Today, the NH House voted In favor of a bill to repeal the death penalty by a vote of 279-88. "Ask the Governor not to Veto" HB 455 would replace the sentence of death with life in prison without parole and would only apply to future capital cases.

Among those speaking in favor of the bill were Representatives David Welch (R), David Danielson (R), Safiya Wazir (D), Renny Cushing (D), and Beth Rodd (D). Supporters spoke about: being pro-life; that the death penalty causes more harm to victims' families; that the death penalty is expensive, costing over $5 million to date for a single capital case; that it does not achieve the aims of the criminal justice system, which is to rehabilitate; and that the death penalty can kill innocent people with 164 people having been exonerated from death row in the US since 1972.

Speaking against the bill were Representatives Jeanine Notter, Kurt Wuelper, Al Badasaro, and Werner Horn. They cited the need to retain the death penalty due to the heinous nature of some murders, due to conceptions of justice, and to support police and murder victim families.

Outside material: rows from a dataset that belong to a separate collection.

(* ===== verification/Kfifo.v ===== *)
(** The byte queue of [kernel/kfifo.c] and [include/linux/kfifo.h].

    A [kfifo] is a buffer whose size is a power of two and two 32-bit indices
    that are never reduced modulo the size, only by their own width.  Copies
    that would leave the buffer are faults.  The operations are given as the
    steps between which another processor can run: reading the other side's
    index, the two copies, and publishing the new index; the barriers of the
    code keep the steps in this order. *)
From S2P Require Import Prelude Wp.

Record kfifo : Type := mk_kfifo { buffer : list Z; fsize : Z; fin : Z; fout : Z }.

Definition set_buffer (b : list Z) (f : kfifo) : kfifo := mk_kfifo b (fsize f) (fin f) (fout f).
Definition set_in (v : Z) (f : kfifo) : kfifo := mk_kfifo (buffer f) (fsize f) v (fout f).
Definition set_out (v : Z) (f : kfifo) : kfifo := mk_kfifo (buffer f) (fsize f) (fin f) v.

(** [memcpy] into and out of the buffer, at offset [pos]. *)
Definition fifo_copy_in (pos : Z) (d : list Z) : M kfifo unit := fun f =>
  if (0 <=? pos) && (pos + Z.of_nat (length d) <=? Z.of_nat (length (buffer f))) then
    let p := Z.to_nat pos in
    Ok (tt, set_buffer (take p (buffer f) ++ d ++ drop (p + length d) (buffer f)) f)
  else Err Oops.
Definition fifo_copy_out (pos : Z) (n : nat) : M kfifo (list Z) := fun f =>
  if (0 <=? pos) && (pos + Z.of_nat n <=? Z.of_nat (length (buffer f))) then
    Ok (take n (drop (Z.to_nat pos) (buffer f)), f)
  else Err Oops.

(** ** Creation *)

Definition is_power_of_2 (n : Z) : bool := negb (n =? 0) && (Z.land n (n - 1) =? 0).

(** The position of the highest bit that is set, counted from 1. *)
Definition fls_long (l : Z) : Z := if l =? 0 then 0 else Z.log2 l + 1.

(** [n] is an [unsigned long]; a shift by 64 is not defined. *)
Definition __roundup_pow_of_two (n : Z) : res Z :=
  let k := fls_long (u64 (n - 1)) in
  if k <? 64 then Ok (u64 (Z.shiftl 1 k)) else Err Undef.

Definition ENOMEM : Z := 12.

(** The state of creation is the number of blocks [kmalloc] has given out and
    [kfree] has not taken back.  [kmalloc n] answers with the memory, not
    initialised, or [None]; [BUG_ON] is an oops and [inr] an error pointer. *)
Definition kmalloc {A} (answer : option A) : M Z (option A) :=
  match answer with Some b => modify (Z.add 1) ;;; ret (Some b) | None => ret None end.
Definition kfree : M Z unit := modify (fun live => live - 1).
(* ===== verification/Bitmap.v ===== *)
(** Bitmaps as sets: [lib/bitmap.c] and [include/linux/bitmap.h], with the
    population count of [lib/hweight.c].

    Arguments that are arrays are addresses in the store of {Bits}, so that a
    destination can also be a source.  Numbers of bits are not negative.  The
    inline functions of the header have a short form for sizes of at most one
    word the compiler knows; [cst] says whether it knows the size. *)
From S2P Require Import Prelude Wp Bits.

(** ** Loops over words *)

(** [for (k = k0; k < k0 + n; k++)] with a variable. *)
Fixpoint for_acc {A} (n : nat) (k : Z) (acc : A) (body : Z -> A -> M store A) : M store A :=
  match n with
  | O => ret acc
  | S n => let! acc := body k acc in for_acc n (k + 1) acc body
  end.

(** The same with a test that leaves the loop. *)
Fixpoint for_any (n : nat) (k : Z) (test : Z -> M store bool) : M store bool :=
  match n with
  | O => ret false
  | S n => let! t := test k in if (t : bool) then ret true else for_any n (k + 1) test
  end.

Definition BITS_TO_LONGS (nr : Z) : Z := (nr + 63) / 64.

Definition BITMAP_LAST_WORD_MASK (nbits : Z) : Z :=
  if ctrue (nbits mod BITS_PER_LONG) then u64 (shl64 1 (nbits mod BITS_PER_LONG) - 1) else ones64.

(** ** Population count *)

Definition hweight64 (w : Z) : Z :=
  let w := u64 (w - Z.land (Z.shiftr w 1) 0x5555555555555555) in
  let w := u64 (Z.land w 0x3333333333333333 + Z.land (Z.shiftr w 2) 0x3333333333333333) in
  let w := Z.land (u64 (w + Z.shiftr w 4)) 0x0f0f0f0f0f0f0f0f in
  Z.shiftr (u64 (w * 0x0101010101010101)) 56.

Definition hweight_long (w : Z) : Z := hweight64 w.

(** ** Questions *)

(** The shape the predicates share: a test on each whole word, then [w] on the
    bits that are left. *)
Definition any_word (bits : Z) (test : Z -> M store bool) (w : Z -> M store Z) : M store bool :=
  let lim := bits / BITS_PER_LONG in
  let! r := for_any (Z.to_nat lim) 0 test in
  if (r : bool) then ret true
  else if ctrue (bits mod BITS_PER_LONG) then
    let! x := w lim in ret (ctrue (Z.land x (BITMAP_LAST_WORD_MASK bits)))
  else ret false.

Definition nonzero (w : Z -> M store Z) (k : Z) : M store bool := let! x := w k in ret (ctrue x).

Definition __bitmap_empty (bitmap bits : Z) : M store Z :=
  let! r := any_word bits (nonzero (word bitmap)) (word bitmap) in
  ret (cbool (negb r)).

Definition __bitmap_full (bitmap bits : Z) : M store Z :=
  let w k := let! x := word bitmap k in ret (not64 x) in
  let! r := any_word bits (nonzero w) w in
  ret (cbool (negb r)).

Definition __bitmap_equal (bitmap1 bitmap2 bits : Z) : M store Z :=
  let! r := any_word bits
    (fun k => let! x := word bitmap1 k in let! y := word bitmap2 k in ret (negb (x =? y)))
    (fun k => let! x := word bitmap1 k in let! y := word bitmap2 k in ret (Z.lxor x y)) in
  ret (cbool (negb r)).

Definition __bitmap_intersects (bitmap1 bitmap2 bits : Z) : M store Z :=
  let w k := let! x := word bitmap1 k in let! y := word bitmap2 k in ret (Z.land x y) in
  let! r := any_word bits (nonzero w) w in
  ret (cbool r).

Definition __bitmap_subset (bitmap1 bitmap2 bits : Z) : M store Z :=
  let w k := let! x := word bitmap1 k in let! y := word bitmap2 k in ret (Z.land x (not64 y)) in
  let! r := any_word bits (nonzero w) w in
  ret (cbool (negb r)).

Definition __bitmap_weight (bitmap bits : Z) : M store Z :=
  let lim := bits / BITS_PER_LONG in
  let! w := for_acc (Z.to_nat lim) 0 0 (fun k w => let! x := word bitmap k in ret (w + hweight_long x)) in
  if ctrue (bits mod BITS_PER_LONG) then
    let! x := word bitmap lim in ret (w + hweight_long (Z.land x (BITMAP_LAST_WORD_MASK bits)))
  else ret w.

(** ** Operations *)

(** [memset] of whole words. *)
Definition fill_words (dst k n v : Z) : M store unit :=
  for_acc (Z.to_nat n) k tt (fun k _ => put_word dst k v).

Definition __bitmap_complement (dst src bits : Z) : M store unit :=
  let lim := bits / BITS_PER_LONG in
  for_acc (Z.to_nat lim) 0 tt (fun k _ => let! x := word src k in put_word dst k (not64 x)) ;;;
  if ctrue (bits mod BITS_PER_LONG) then
    let! x := word src lim in put_word dst lim (Z.land (not64 x) (BITMAP_LAST_WORD_MASK bits))
  else ret tt.

Definition __bitmap_and (dst bitmap1 bitmap2 bits : Z) : M store Z :=
  let! result := for_acc (Z.to_nat (BITS_TO_LONGS bits)) 0 0 (fun k result =>
    let! x := word bitmap1 k in
    let! y := word bitmap2 k in
    put_word dst k (Z.land x y) ;;;
    ret (Z.lor result (Z.land x y))) in
  ret (cbool (ctrue result)).

Definition __bitmap_or (dst bitmap1 bitmap2 bits : Z) : M store unit :=
  for_acc (Z.to_nat (BITS_TO_LONGS bits)) 0 tt (fun k _ =>
    let! x := word bitmap1 k in
    let! y := word bitmap2 k in
    put_word dst k (Z.lor x y)).

Definition __bitmap_xor (dst bitmap1 bitmap2 bits : Z) : M store unit :=
  for_acc (Z.to_nat (BITS_TO_LONGS bits)) 0 tt (fun k _ =>
    let! x := word bitmap1 k in
    let! y := word bitmap2 k in
    put_word dst k (Z.lxor x y)).

Definition __bitmap_andnot (dst bitmap1 bitmap2 bits : Z) : M store Z :=
  let! result := for_acc (Z.to_nat (BITS_TO_LONGS bits)) 0 0 (fun k result =>
    let! x := word bitmap1 k in
    let! y := word bitmap2 k in
    put_word dst k (Z.land x (not64 y)) ;;;
    ret (Z.lor result (Z.land x (not64 y)))) in
  ret (cbool (ctrue result)).
(* ===== verification/BitmapOps.v ===== *)
(** The operations of {Bitmap} that write: set algebra, copies and shifts.

    Every operation is shown to give its destination the bits it promises,
    also when the destination is one of the sources, and to leave everything
    else alone. *)
From S2P Require Import Prelude Wp Bits Bitmap.

(** The store is [s] except that the array [dst] holds the words [f]. *)
Definition holds (s : store) (dst len : Z) (f : Z -> Z) (s' : store) : Prop :=
  exists l', s' = <[dst := l']> s /\ Z.of_nat (length l') = len /\ Forall is_word l' /\
    forall k, 0 <= k < len -> wat l' k = f k.

(** The result of an operation: the first [n] bits of [dst] are those of [g],
    the rest of the array and the other arrays are unchanged. *)
Definition gives (s : store) (dst : Z) (l : list Z) (n : Z) (g : Z -> bool) (s' : store) : Prop :=
  exists l', s' = <[dst := l']> s /\ length l' = length l /\ Forall is_word l' /\
    (forall i, 0 <= i < n -> bit l' i = g i) /\ (forall i, n <= i -> bit l' i = bit l i).

Section Write.
  Context (s : store) (dst : Z) (l : list Z) (Hdst : s !! dst = Some l) (Hw : Forall is_word l).

Lemma holds_start : holds s dst (Z.of_nat (length l)) (wat l) s.
Proof. exists l. split; [by rewrite insert_id|done]. Qed.

Lemma holds_ext f f' len s' :
  (forall k, 0 <= k < len -> f k = f' k) -> holds s dst len f s' -> holds s dst len f' s'.
Proof.
  intros E (l' & -> & Hl & Hw' & Hf). exists l'. split_and!; try done. intros k Hk. by rewrite Hf, E.
Qed.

Rep. Renny Cushing, the prime sponsor of the bill, spoke about the murder of his father and brother-in-law. He shared how the one thing victim family members want is to return the life of the loved one, and that the death penalty cannot make that happen and does not aid in the healing process.

On February 20, the Criminal Justice and Public Safety Committee voted 11-6 in favor of an Out to Pass motion on the bill. In the committee's public hearing on the bill the previous day, 95 of the 100 people who rose to speak testified in favor of repealing the death penalty. These included murder victim family members, members of the clergy from many different faiths, former judges and veterans of law enforcement, prosecutors and criminal defense lawyers, and many ordinary citizens.

Barbara Keshen, former Assistant Attorney General and chair of the NH Coalition to Abolish the Death Penalty, said of today’s vote, “Today, the House of Representatives voted as it has in numerous previous legislative sessions, stating unequivocally and in a bipartisan fashion that New Hampshire can live without the death penalty."

When asked about the prospects for the bill in the Senate, Keshen said, "We have the votes to pass the bill and to override a veto, should the governor choose to ignore the mandate of the legislature again."

Last June, Gov. Sununu vetoed a similar bill, SB 593, which had passed both the House and Senate with bipartisan majorities. To override a veto requires two-thirds of those present and voting in each legislative chamber.

According to the Death Penalty Information Center, 19 states had no death penalty in their statutes in 2018 and 17 other states had no death sentences during the same period. New death sentences are down by more than 85% since the mid-1990s, and executions have fallen by nearly 75% since 1999.

All other New England states have abolished the death penalty, the most recent being Connecticut in 2012. Maine abolished theirs in 1887.

One person sits on to throw in New Hampshire, where no one has been executed anyone since 1939.